Roger Ebert gave praise to both Phillips and Miko's performances during the jazz numbers but felt the movie overall was very self-conscious in its aping of "classic film noir" tropes and that it should've been a straightforward musical based on its story elements and production quality, saying it is "the kind of film you can appreciate as an object, but not as a story. It's a lovingly souped-up incarnation of the film-noir look, contains well-staged and performed musical numbers, and has a lot of cigarettes, tough tootsies, bad guys and shadows. What it doesn't have is a story that pulls us along, or a hero who seems as compelling as some of the supporting characters." Frank Scheck of The Hollywood Reporter gave Samuels credit for adding an "impressive stylistic sheen" to an "obviously limited budget" production but criticized King's "convoluted and often laughably over-the-top screenplay", concluding that: "Streets is too derivative and lacking in wit to compensate for its narrative deficiencies, wooden performances and overall pretentiousness.

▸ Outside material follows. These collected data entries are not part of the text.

(* ===== verification/Gdt.v ===== *)
(** * Gdt: segment descriptors and the task state segment, src/sys/gdt.c

    [gdt] is an array of 64-bit descriptors; the descriptor of the TSS takes
    entries 5 and 6 and is written through the bit fields of
    [struct sys_segment_descriptor]. *)
From S2P Require Import Prelude Memory.

(** ** Bit fields *)

(** The field of width [w] at bit [o]: reading it and assigning to it. *)
Definition get_field (v o w : Z) : Z := Z.land (Z.shiftr v o) (Z.ones w).
Definition set_field (v o w x : Z) : Z :=
  Z.lor (Z.ldiff v (Z.shiftl (Z.ones w) o)) (Z.shiftl (Z.land x (Z.ones w)) o).

Lemma set_field_spec v o w x i :
  0 <= o → 0 <= w → 0 <= i →
  Z.testbit (set_field v o w x) i = if (o <=? i) && (i <? o + w) then Z.testbit x (i - o) else Z.testbit v i.
Proof.
  intros Ho Hw Hi. unfold set_field. rewrite Z.lor_spec, Z.ldiff_spec, !Z.shiftl_spec by done.
  destruct (Z.leb_spec o i) as [Hoi|Hoi]; cbn [andb].
  - rewrite Z.land_spec, Z.testbit_ones_nonneg by lia. destruct (Z.ltb_spec (i - o) w), (Z.ltb_spec i (o + w)); try lia.
    + by rewrite andb_true_r, andb_false_r.
    + by rewrite andb_false_r, orb_false_r, andb_true_r.
  - rewrite !(Z.testbit_neg_r _ (i - o)) by lia. by rewrite andb_true_r, orb_false_r.
Qed.

Lemma get_field_spec v o w i :
  0 <= o → 0 <= w → 0 <= i → Z.testbit (get_field v o w) i = (i <? w) && Z.testbit v (i + o).
Proof.
  intros Ho Hw Hi. unfold get_field. rewrite Z.land_spec, Z.shiftr_spec, Z.testbit_ones_nonneg by lia. apply andb_comm.
Qed.

Lemma get_set_eq v o w x : 0 <= o → 0 <= w → get_field (set_field v o w x) o w = Z.land x (Z.ones w).
Proof.
  intros Ho Hw. apply Z.bits_inj'. intros i Hi. rewrite get_field_spec by done. rewrite set_field_spec by lia.
  rewrite Z.land_spec, Z.testbit_ones_nonneg by done. replace (i + o - o) with i by lia.
  destruct (Z.ltb_spec i w); cbn [andb]; [|by rewrite andb_false_r].
  rewrite (proj2 (Z.leb_le o (i + o))), (proj2 (Z.ltb_lt (i + o) (o + w))) by lia. cbn [andb]. by rewrite andb_true_r.
Qed.

Lemma get_set_ne v o w x o' w' :
  0 <= o → 0 <= w → 0 <= o' → 0 <= w' → o' + w' <= o ∨ o + w <= o' →
  get_field (set_field v o w x) o' w' = get_field v o' w'.
Proof.
  intros Ho Hw Ho' Hw' Hd. apply Z.bits_inj'. intros i Hi. rewrite !get_field_spec by done.
  destruct (Z.ltb_spec i w'); [|done]. cbn [andb]. rewrite set_field_spec by lia.
  destruct (Z.leb_spec o (i + o')), (Z.ltb_spec (i + o') (o + w)); try lia; done.
Qed.

(** ** The table *)

Definition GDT_CS : Z := 0x00180000000000.
Definition GDT_DS : Z := 0x00100000000000.
Definition DPL0 : Z := 0x00000000000000.
Definition DPL3 : Z := 0x00600000000000.
Definition P_ : Z := 0x00800000000000.
Definition L_ : Z := 0x20000000000000.
Definition W_ : Z := 0x00020000000000.
Definition MAX_GDT : nat := 32.

Definition lor_all (l : list Z) : Z := foldr Z.lor 0 l.

(** The initial contents; the entries after the TSS are 0. *)
Definition gdt0 : list Z :=
  [0; lor_all [GDT_CS; P_; DPL0; L_]; lor_all [GDT_DS; P_; W_; DPL0]; lor_all [GDT_CS; P_; DPL3; L_];
   lor_all [GDT_DS; P_; W_; DPL3]; 0; 0] ++ replicate 25 0.

(** [sizeof(struct tss_t)]; rsp0 is at offset 4. *)
Definition sizeof_tss : Z := 104.
Definition tss_rsp0_off : Z := 4.

(** The assignments to the fields of [*sd], a 128-bit structure. *)
Definition tss_descriptor (sd tss : Z) : Z :=
  let sd := set_field sd 0 16 (sizeof_tss - 1) in
  let sd := set_field sd 16 24 tss in
  let sd := set_field sd 40 5 9 in
  let sd := set_field sd 45 2 0 in
  let sd := set_field sd 47 1 1 in
  let sd := set_field sd 48 4 0 in
  let sd := set_field sd 55 1 0 in
  set_field sd 56 40 (Z.shiftr tss 24).

(** [sd] points to entry 5. *)
Definition init_gdt (gdt : list Z) (tss : Z) : list Z :=
  let sd := nth 5 gdt 0 + 2 ^ 64 * nth 6 gdt 0 in
  let sd := tss_descriptor sd tss in
  <[5%nat := sd mod 2 ^ 64]> (<[6%nat := sd / 2 ^ 64]> gdt).

(** [set_tss_rsp] stores the pointer; [get_tss_rsp] returns the word it points
    to.  [tss] is the physical address of the structure. *)
Definition set_tss_rsp (m : mem) (tss rsp : Z) : mem := store64 m (tss + tss_rsp0_off) rsp.
Definition get_tss_rsp (m : mem) (tss : Z) : Z := load64 m (phys (load64 m (tss + tss_rsp0_off))).

(** ** What the processor reads *)

(** A system descriptor of 16 bytes, [lo] then [hi]: base address bits 0 to 23
    at 16, 24 to 31 at 56, 32 to 63 in the upper word; the limit in two parts;
    type, privilege level and the present bit. *)
Definition hw_base (lo hi : Z) : Z :=
  Z.lor (get_field lo 16 24) (Z.lor (Z.shiftl (get_field lo 56 8) 24) (Z.shiftl (get_field hi 0 32) 32)).
Definition hw_limit (lo : Z) : Z := Z.lor (get_field lo 0 16) (Z.shiftl (get_field lo 48 4) 16).
Definition hw_type (lo : Z) : Z := get_field lo 40 5.
Definition hw_dpl (lo : Z) : Z := get_field lo 45 2.
Definition hw_present (lo : Z) : Z := get_field lo 47 1.

Lemma get_field_low v o w : 0 <= o → 0 <= w → o + w <= 64 → get_field (v mod 2 ^ 64) o w = get_field v o w.
Proof.
  intros Ho Hw Hb. apply Z.bits_inj'. intros i Hi. rewrite !get_field_spec by done.
  destruct (Z.ltb_spec i w); [|done]. cbn [andb]. by rewrite Z.mod_pow2_bits_low by lia.
Qed.

Lemma get_field_high v o w : 0 <= o → 0 <= w → get_field (v / 2 ^ 64) o w = get_field v (o + 64) w.
Proof.
  intros Ho Hw. apply Z.bits_inj'. intros i Hi. rewrite !get_field_spec by lia.
  f_equal. rewrite Z.div_pow2_bits by lia. f_equal. lia.
Qed.

(** A field inside a field that was assigned. *)
Lemma get_set_inner v o w x o' w' :
  0 <= o → 0 <= o' → 0 <= w' → o <= o' → o' + w' <= o + w →
  get_field (set_field v o w x) o' w' = get_field x (o' - o) w'.
Proof.
  intros Ho Ho' Hw' H1 H2. apply Z.bits_inj'. intros i Hi. rewrite !get_field_spec by lia.
  destruct (Z.ltb_spec i w'); [|done]. cbn [andb]. rewrite set_field_spec by lia.
  rewrite (proj2 (Z.leb_le o (i + o'))), (proj2 (Z.ltb_lt (i + o') (o + w))) by lia. f_equal. lia.
Qed.

Lemma split_base tss :
  0 <= tss < 2 ^ 64 →
  Z.lor (get_field tss 0 24) (Z.lor (Z.shiftl (get_field (Z.shiftr tss 24) 0 8) 24)
    (Z.shiftl (get_field (Z.shiftr tss 24) 8 32) 32)) = tss.
Proof.
  intros Ht. apply Z.bits_inj'. intros i Hi. rewrite !Z.lor_spec, !Z.shiftl_spec, get_field_spec by lia.
  rewrite Z.add_0_r. destruct (Z.lt_ge_cases i 24) as [H1|H1].
  { rewrite !(Z.testbit_neg_r _ (i - _)) by lia. rewrite (proj2 (Z.ltb_lt i 24)) by lia. by rewrite !orb_false_r. }
  rewrite (proj2 (Z.ltb_ge i 24)) by lia. cbn [andb orb]. rewrite get_field_spec, Z.shiftr_spec by lia.
  destruct (Z.lt_ge_cases i 32) as [H2|H2].
  { rewrite (Z.testbit_neg_r _ (i - 32)) by lia. rewrite (proj2 (Z.ltb_lt (i - 24) 8)) by lia.
    rewrite orb_false_r. cbn [andb]. f_equal. lia. }
  rewrite (proj2 (Z.ltb_ge (i - 24) 8)) by lia. cbn [andb orb]. rewrite get_field_spec, Z.shiftr_spec by lia.
  destruct (Z.lt_ge_cases i 64) as [H3|H3].
  - rewrite (proj2 (Z.ltb_lt (i - 32) 32)) by lia. cbn [andb]. f_equal. lia.
  - rewrite (proj2 (Z.ltb_ge (i - 32) 32)) by lia. cbn [andb]. symmetry.
    destruct (decide (tss = 0)) as [->|Hne]; [apply Z.bits_0|]. apply Z.bits_above_log2; [lia|].
    apply Z.log2_lt_pow2; [lia|]. eapply Z.lt_le_trans; [apply Ht|]. apply Z.pow_le_mono_r; lia.
Qed.

(** C36: after [init_gdt] the processor finds at selector 0x28 the descriptor of
    an available, present 64-bit TSS of privilege 0 whose base is the address
    of [tss] and whose limit is its size less one; the code and data segments
    of kernel and user are unchanged, present, and of privilege 0 and 3. *)
Theorem init_gdt_describes_tss tss :
  0 <= tss < 2 ^ 64 →
  ∃ lo hi, init_gdt gdt0 tss !! 5%nat = Some lo ∧ init_gdt gdt0 tss !! 6%nat = Some hi ∧
    hw_base lo hi = tss ∧ hw_limit lo = sizeof_tss - 1 ∧ hw_type lo = 9 ∧ hw_dpl lo = 0 ∧ hw_present lo = 1 ∧
    (∀ i, i ≠ 5%nat → i ≠ 6%nat → init_gdt gdt0 tss !! i = gdt0 !! i) ∧
    Forall2 (λ i d, ∃ e, gdt0 !! i = Some e ∧ hw_dpl e = d ∧ hw_present e = 1) [1; 2; 3; 4]%nat [0; 0; 3; 3].
Proof.
  intros Ht. unfold init_gdt. set (sd := nth 5 gdt0 0 + 2 ^ 64 * nth 6 gdt0 0). set (d := tss_descriptor sd tss).
  exists (d mod 2 ^ 64), (d / 2 ^ 64). split_and!.
  - by rewrite list_lookup_insert_eq by (rewrite length_insert; simpl; lia).
  - rewrite list_lookup_insert_ne by done. by rewrite list_lookup_insert_eq by (simpl; lia).
  - unfold hw_base. rewrite !get_field_low, get_field_high by lia. unfold d, tss_descriptor.
    rewrite (get_set_inner _ 56 40 _ 56 8), (get_set_inner _ 56 40 _ (0 + 64) 32) by lia.
    rewrite !(get_set_ne _ _ _ _ 16 24) by lia. rewrite (get_set_inner _ 16 24 _ 16 24) by lia. by apply split_base.
  - unfold hw_limit. rewrite !get_field_low by lia. unfold d, tss_descriptor.
    rewrite !(get_set_ne _ _ _ _ 48 4), !(get_set_ne _ _ _ _ 0 16) by lia. rewrite !get_set_eq by lia. done.
  - unfold hw_type. rewrite !get_field_low by lia. unfold d, tss_descriptor.
    rewrite !(get_set_ne _ _ _ _ 40 5) by lia. by rewrite get_set_eq by lia.
  - unfold hw_dpl. rewrite !get_field_low by lia. unfold d, tss_descriptor.
    rewrite !(get_set_ne _ _ _ _ 45 2) by lia. by rewrite get_set_eq by lia.
  - unfold hw_present. rewrite !get_field_low by lia. unfold d, tss_descriptor.
    rewrite !(get_set_ne _ _ _ _ 47 1) by lia. by rewrite get_set_eq by lia.
  - intros i H5 H6. by rewrite !list_lookup_insert_ne by done.
  - repeat constructor; eexists; split_and!; reflexivity.
Qed.

Lemma init_gdt_describes_tss_witness :
  ∃ lo hi, init_gdt gdt0 0xffffffff80204060 !! 5%nat = Some lo ∧ init_gdt gdt0 0xffffffff80204060 !! 6%nat = Some hi ∧
    hw_base lo hi = 0xffffffff80204060.
Proof.
  destruct (init_gdt_describes_tss 0xffffffff80204060) as (lo & hi & H1 & H2 & H3 & _); [lia|].
  exists lo, hi. split; [exact H1|]. split; [exact H2|exact H3].
Defined.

Even its well-staged musical numbers are diminished by their sheer accumulation."

The A.V. Clubs Scott Tobias and The Oregonians Heidi Williams both gave it an overall C− grade, with the former saying "the film so lavishly fetishizes the period's glittering costumes and leggy chanteuses that it can barely work up the interest to tend to its junior-league Chinatown plotting" and the latter commending Samuels and her production team for taking "a cool-looking, low-budget attempt at making an impressionistic film-noir blues musical", but felt that same attention to aesthetic took away any appeal from Mann's portrayal of Chaz and revealed a script that's more like "a simple-minded bummer" filled with "hollow mannequins" delivering "stunningly empty dialogue."

Josh Rosenblatt of The Austin Chronicle called it "a stylized regurgitation of creaky film-noir clichés and crime-fiction conventions", criticizing Samuels' over-direction of "symbolic murkiness" over "a world of near-comic indecipherability", concluding that: "Dark Streets may be rich in mood, but it's less an original movie than a copy of a copy of a copy of something Hollywood once dabbled in and then forgot about, a collection of 1950s B-movie mannerisms that would have made for a great parody if only it were capable of laughing at its own hard-boiled absurdity." Nick Schager of Slant Magazine panned it for being "a thing of visual and narrative smudginess, its belligerently expressionistic, lush cinematography typified by awful fuzziness around the frame's edges, and its story an undercooked murder-mystery composed of half-scenes and conversational fragments."